セイコーエンジニアリングのブースではREGLOPLASのヒート&クール用温調装置が展示されていた。加圧熱水と水を切り替えるタイプであるが、戻った温水用のリザーブタンクを持ち、高温用の温調機に冷えた温水が直接入らないようにしている。

ミマキエンジニアリングはUV硬化型インクジェットタイプのフルカラー3Dプリンターを展示していた。CMYKに白、クリアーを加えた6色とサポート材2経路で造形する。価格は2000万円程度とのことであり、ストラタシスのハイエンドタイプよりははるかに安価であるが、柔軟な素材には対応できないとのことである。熊本城の造形品は畳の目まで造形しているとのことである。

成形技術・加飾技術

小野産業は高島グループに入り、その動向が注目されていたが、IPF2008以来の自社ブースによる出展である。経営の体制は変わっても多くの技術者がそのまま残り、アクティビティの高さを維持しているようだ。展示内容は、同社独自のヒート&クール成形技術(RHCM)を利用した複合技術である。具体的には異種材接着、フィルムインサート成形における微細パターン部分転写(写真5)、マイクロプレート(微細転写)、CFRTP強化シートIML、セルロースナノファイバー配合樹脂の発泡成形が展示されていた。

写真5 小野産業ブースのフィルムインサート成形とヒート&クール技術の組合せ技術

村田金箔は一次中断していた発熱パッドによる三次元ホットスタンプの課題を解決して再開した。
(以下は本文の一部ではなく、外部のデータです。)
(** C8 (amended): for every table in which both
    [days_for_shipping_real] and [days_for_shipment_scheduled] exist, the
    table that [add_derived_features] returns keeps both columns as they
    were and has a column [shipping_delay_days] with one cell for every row
    of the two; in every row where both source cells are numbers, the cell
    of the row holds the real days minus the scheduled days in the
    arithmetic of the two cells: for two int64 cells the 64-bit difference,
    which is the difference itself whenever that lies in the range of int64
    and wraps around otherwise; for two float64 cells the float64
    difference (nan where one of them is nan); for an int64 and a float64
    cell the float64 difference after the conversion of the integer.
    [add_derived_features] returns a table for every table with at least
    one row, columns as long as its index and source columns of numbers,
    respectively timestamps ([derivable]). *)
Theorem shipping_delay_days_is_difference (df : DataFrame) :
  has_column "days_for_shipping_real" df = true ->
  has_column "days_for_shipment_scheduled" df = true ->
  (wf df -> nrows df <> 0 -> derivable df = true ->
   exists df', add_derived_features L df = Ok df') /\
  (forall z, (- 2 ^ 63 <= z < 2 ^ 63)%Z -> wrap64 z = z) /\
  forall df', add_derived_features L df = Ok df' ->
  exists real scheduled,
    getitem df "days_for_shipping_real" = Ok real /\
    getitem df "days_for_shipment_scheduled" = Ok scheduled /\
    getitem df' "days_for_shipping_real" = Ok real /\
    getitem df' "days_for_shipment_scheduled" = Ok scheduled /\
    has_column "shipping_delay_days" df' = true /\
    forall delay, In ("shipping_delay_days", delay) (cols df') ->
      length delay = Nat.min (length real) (length scheduled) /\
      forall i a b,
        nth_error real i = Some a ->
        nth_error scheduled i = Some b ->
        match a, b with
        | Int m, Int n => nth_error delay i = Some (Int (wrap64 (m - n)))
        | Num x, Num y => nth_error delay i = Some (Num (x - y)%float)
        | Int m, Num y =>
            nth_error delay i = Some (Num (float_of_int m - y)%float)
        | Num x, Int n =>
            nth_error delay i = Some (Num (x - float_of_int n)%float)
        | _, _ => True
        end.
Proof.
  intros Hr Hs; split; [intros _ _; apply add_derived_features_returns|].
  split; [apply wrap64_small|].
  intros df' H.
  destruct (add_derived_features_steps _ _ H) as [d1 [d2 [S1 [S2 S3]]]].
  assert (K : forall c, c <> "order_month" ->
                c <> "order_year" -> c <> "order_day_of_week" ->
                c <> "profit_margin_pct" ->
                labelled df' c = labelled d1 c).
  { intros c ? ? ? ?.
    rewrite (add_profit_margin_frame _ _ c S3) by assumption.
    now rewrite (add_order_calendar_frame _ _ c S2). }
  pose proof S1 as S1'.
  unfold add_shipping_delay in S1; rewrite Hr, Hs in S1; simpl in S1.
  bind_inv S1; rename v into real, E into Greal.
  bind_inv S1; rename v into scheduled, E into Gsched.
  bind_inv S1; rename v into delay, E into Gdelay.
  ok_inv S1.
  destruct (series_sub_nth _ _ _ Gdelay) as [Hlen Hrows].
  exists real, scheduled.
  split; [exact Greal | split; [exact Gsched|]].
  split.
  { unfold getitem; rewrite K by discriminate.
    rewrite (add_shipping_delay_frame _ _ _ S1') by discriminate.
    exact Greal. }
  split.
  { unfold getitem; rewrite K by discriminate.
    rewrite (add_shipping_delay_frame _ _ _ S1') by discriminate.
    exact Gsched. }
  split.
  { rewrite has_column_labelled, K by discriminate.
    rewrite <- has_column_labelled; apply has_column_setitem_same. }
  intros d Hd.
  apply In_labelled in Hd; rewrite K in Hd by discriminate.
  apply labelled_setitem_same in Hd; inversion Hd; subst d.
  split; [exact Hlen|].
  intros i a b Ha Hb.
  destruct (Hrows i a b Ha Hb) as [c [Hc Hi]].
  unfold cell_sub in Hc.
  destruct a, b; try exact I; simpl in Hc; ok_inv Hc; exact Hi.
Qed.


End DerivedFeatures.

Lemma shipping_delay_days_small_orders :
  (has_column "days_for_shipping_real" int_orders = true /\
   has_column "days_for_shipment_scheduled" int_orders = true /\
   wf int_orders /\ nrows int_orders <> 0 /\ derivable int_orders = true /\
   exists df',
     add_derived_features IsoLib.lib int_orders = Ok df' /\
     exists real scheduled,
       getitem int_orders "days_for_shipping_real" = Ok real /\
       getitem int_orders "days_for_shipment_scheduled" = Ok scheduled /\
       getitem df' "days_for_shipping_real" = Ok real /\
       getitem df' "days_for_shipment_scheduled" = Ok scheduled /\
       has_column "shipping_delay_days" df' = true /\
       forall delay, In ("shipping_delay_days", delay) (cols df') ->
         length delay = Nat.min (length real) (length scheduled) /\
         forall i a b,
           nth_error real i = Some a ->
           nth_error scheduled i = Some b ->
           match a, b with
           | Int m, Int n => nth_error delay i = Some (Int (wrap64 (m - n)))
           | Num x, Num y => nth_error delay i = Some (Num (x - y)%float)
           | Int m, Num y =>
               nth_error delay i = Some (Num (float_of_int m - y)%float)
           | Num x, Int n =>
               nth_error delay i = Some (Num (x - float_of_int n)%float)
           | _, _ => True
           end) /\
  (has_column "days_for_shipping_real" small_orders = true /\
   has_column "days_for_shipment_scheduled" small_orders = true /\
   exists df',
     add_derived_features IsoLib.lib small_orders = Ok df' /\
     getitem df' "shipping_delay_days"
     = Ok [Num 0%float; Num (-1)%float; Num 1%float; Num nan]).
Proof.
  split.
  - assert (Hwf : wf int_orders) by (repeat constructor).
    assert (Hn : nrows int_orders <> 0) by discriminate.
    split; [reflexivity|]; split; [reflexivity|].
    split; [exact Hwf|]; split; [exact Hn|]; split; [reflexivity|].
    destruct (shipping_delay_days_is_difference IsoLib.lib int_orders
                eq_refl eq_refl) as [Hreturns [_ Hrows]].
    destruct (Hreturns Hwf Hn eq_refl) as [df' Hdf'].
    exists df'; split; [exact Hdf' | exact (Hrows df' Hdf')].
  - split; [reflexivity|]; split; [reflexivity|].
    eexists; split; vm_compute; reflexivity.
Defined.

(** C8, as stated, fails at the edge of int64: the real days
    -9223372036854775808 minus the scheduled day 1 are not
    -9223372036854775809 in the table that [add_derived_features] returns,
    but 9223372036854775807. *)
Lemma shipping_delay_wraps_around :
  getitem edge_orders "days_for_shipping_real"
  = Ok [Int (-9223372036854775808); Int 3] /\
  getitem edge_orders "days_for_shipment_scheduled" = Ok [Int 1; Int 4] /\
  (-9223372036854775808 - 1 = -9223372036854775809)%Z /\
  exists df',
    add_derived_features IsoLib.lib edge_orders = Ok df' /\
    getitem df' "shipping_delay_days"
    = Ok [Int 9223372036854775807; Int (-1)].
Proof.
  split; [reflexivity|]; split; [reflexivity|]; split; [reflexivity|].
  eexists; split; vm_compute; reflexivity.
Qed.


(** ** Dropping the PII columns, and the missing-value audit *)

Lemma find_filter_none {A : Type} (p : A -> bool) (l : list A) :
  find (fun x => negb (p x)) (filter p l) = None.
Proof.
  induction l as [|x l IH]; simpl; [reflexivity|].
  destruct (p x) eqn:E; simpl; [now rewrite E | exact IH].
Qed.

Lemma existsb_eqb_In (c : string) (l : list string) :
  existsb (String.eqb c) l = true <-> In c l.
Proof.
  rewrite existsb_exists; split.
  - intros [x [Hx He]]; apply String.eqb_eq in He; now subst.
  - intros H; exists c; split; [exact H | apply String.eqb_refl].
Qed.

Lemma drop_redundant_columns_Ok (df : DataFrame) :
  drop_redundant_columns df
  = Ok (mkDataFrame (nrows df)
          (filter (fun c => negb (existsb (String.eqb (fst c)) cols_to_drop))
                  (cols df))).
Proof.
  unfold drop_redundant_columns, drop.
  rewrite find_filter_none; do 2 f_equal.
  apply filter_ext_in; intros x Hx; f_equal.
  apply eq_true_iff_eq; rewrite !existsb_eqb_In, filter_In, has_column_In.
  split; [tauto|]; intros H; split; [exact H|].
  unfold columns; now apply in_map.
Qed.

Lemma filter_labels_absent (df : DataFrame) (p : string -> bool) (c : string) :
  p c = false ->
  has_column c (mkDataFrame (nrows df) (filter (fun x => p (fst x)) (cols df)))
  = false.
Proof.
  intros Hp; apply not_true_is_false; intros H.
  apply has_column_In in H; unfold columns in H; simpl in H.
  apply in_map_iff in H; destruct H as [x [Hx Hin]].
  apply filter_In in Hin; destruct Hin as [_ Hpx].
  subst c; congruence.
Qed.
同社はメタリック調ホログラムにも注力しており、TOM工法(転写TOM)対応製品も出している。

おわりに

プラスチックに関する展示会は年間通して多数開催されているが、プラスチック材料に関する出展が最も多いのが高機能プラスチック展である。そのかわり成形機メーカーや成形メーカーの出展はそれほど多くない。射出成形機メーカーが多く出展するIPFと補完されるようなイメージである。やはり装置と材料が揃って出展する展示会が必要なのではないかと考える。